Maybe "rebranded," but this station has been alternative since 2013. There seems to be some mythology that CEOs program the radio stations their companies own based on personal taste. That's not really the case. Every decision is based on money. And there are a lot of people involved.
 
And this station recently rebranded as “Alt.” Maybe Field/Audacy are seeing that no matter how hard they try they can’t make something work because they like it. I don’t see them giving up on KROQ or WNYL but something is going to have to give in markets like Dallas and Detroit.

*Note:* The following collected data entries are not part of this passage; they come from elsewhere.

(** * 02562-rendering: the path tracer's intersection, BSDF and accumulation
      routines, embedded from the WGSL shaders.

    Scalars of type [f32] are real numbers.  Where a property hangs on the
    rounding, the operation rounds to binary32 (to nearest, ties to even):
    the conversion [f32(n)] of a [u32], which the random number generator
    and the frame counter go through, and the running mean at the end of
    [main_fs].  The other operations are exact; NaN and infinities are
    outside the model, and a quotient with divisor 0 is 0 as in the library
    of reals.  Integers of type [u32] are [Z] with the wrap-around modulo
    2^32 written out.  A [ptr<function, T>] parameter
    becomes an argument of type [T] together with the updated value in the
    result. *)

From Stdlib Require Import Reals Lra Lia ZArith List Bool RNsatz.
Import ListNotations.

Open Scope R_scope.

(* ================================================================== *)
(** * Part I: the embedding                                            *)
(* ================================================================== *)

(** ** Scalars *)

Module Scalar.

  (** WGSL comparison operators on [f32]. *)
Definition flt (x y : R) : bool := if Rlt_dec x y then true else false.
Definition fgt (x y : R) : bool := flt y x.
Definition fle (x y : R) : bool := if Rle_dec x y then true else false.
Definition fge (x y : R) : bool := fle y x.

  (** [select(f, t, cond)]: [t] when [cond] holds, [f] otherwise. *)
Definition select {A : Type} (f t : A) (cond : bool) : A :=
    if cond then t else f.

  (** [sign(x)]. *)
Definition sign (x : R) : R :=
    if flt 0 x then 1 else if flt x 0 then -1 else 0.

  (** [u32] arithmetic. *)
Definition wrap32 (n : Z) : Z := (n mod 4294967296)%Z.
Definition u32_add (a b : Z) : Z := wrap32 (a + b).
Definition u32_sub (a b : Z) : Z := wrap32 (a - b).
Definition u32_mul (a b : Z) : Z := wrap32 (a * b).
Definition u32_shl (a k : Z) : Z := wrap32 (Z.shiftl a k).
Definition u32_shr (a k : Z) : Z := Z.shiftr a k.

  (** [n] rounded to a multiple of [2^k], to the nearest one, and to the
      one with the even quotient when two are equally near. *)
Definition round_bits (n k : Z) : Z :=
    let q := Z.shiftr n k in
    let r := (n - Z.shiftl q k)%Z in
    let half := Z.shiftl 1 (k - 1) in
    let up := if (r <? half)%Z then false
              else if (half <? r)%Z then true
              else Z.odd q in
    Z.shiftl (if up then q + 1 else q)%Z k.

  (** The nearest integer with a significand of 24 bits: an integer of at
      most 24 bits is kept, a longer one loses its low bits. *)
Definition round_u32 (n : Z) : Z :=
    let k := (Z.log2 n - 23)%Z in
    if (k <=? 0)%Z then n else round_bits n k.

  (** [f32(n)] for [n : u32].  WGSL lets an implementation return either
      f32 neighbour of an integer that is not an f32 number; this is the
      nearest one, which the conversion instructions return. *)
Definition f32_of_u32 (n : Z) : R := IZR (round_u32 n).

  (** [pow(x, y)], which is [exp2(y * log2(x))]: 0 at base 0; a negative
      base has no result in WGSL and is given 0 here as well. *)
Definition fpow (x y : R) : R := if flt 0 x then Rpower x y else 0.

  (** [u32(x)] for [x : f32]: truncation, saturating at the ends of the
      range. *)
Definition u32_of_f32 (x : R) : Z :=
    Z.max 0 (Z.min 4294967295 (Int_part x)).

  (** Reading [a[i]] from a buffer; an index past the end reads the
      default. *)
Definition get {A : Type} (d : A) (a : list A) (i : Z) : A :=
    nth (Z.to_nat i) a d.

  (** Writing [a[i] = v] in a fixed-size array; an index past the end
      writes nothing. *)
Fixpoint set_nth {A : Type} (a : list A) (n : nat) (v : A) : list A :=
    match a, n with
    | [], _ => []
    | _ :: tl, O => v :: tl
    | hd :: tl, S n' => hd :: set_nth tl n' v
    end.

They gave Alt a few years to grow. I personally can't wait until the interest in Country goes down, but as a format it currently draws in more than Alternative does. With Buffalo, the station drew a 1.0 in May (Radioinsight.com), and it wasn't performing high before, if I'm correct. So makes sense that if they can make more on Country, that's the way to go. With KROQ, what hole exists in LA that they can fill? I think that's the greater question. I'm personally an alternative listener, but there are major markets with no Alternative stations. Just speaking from here in Boston, we haven't had a commercial alternative station in a couple years. We have internet stations and college stations, but when (then) Entercom flipped our version of Amp, they went with a Jack-like station. In summary, I agree that they aren't all in on alternative.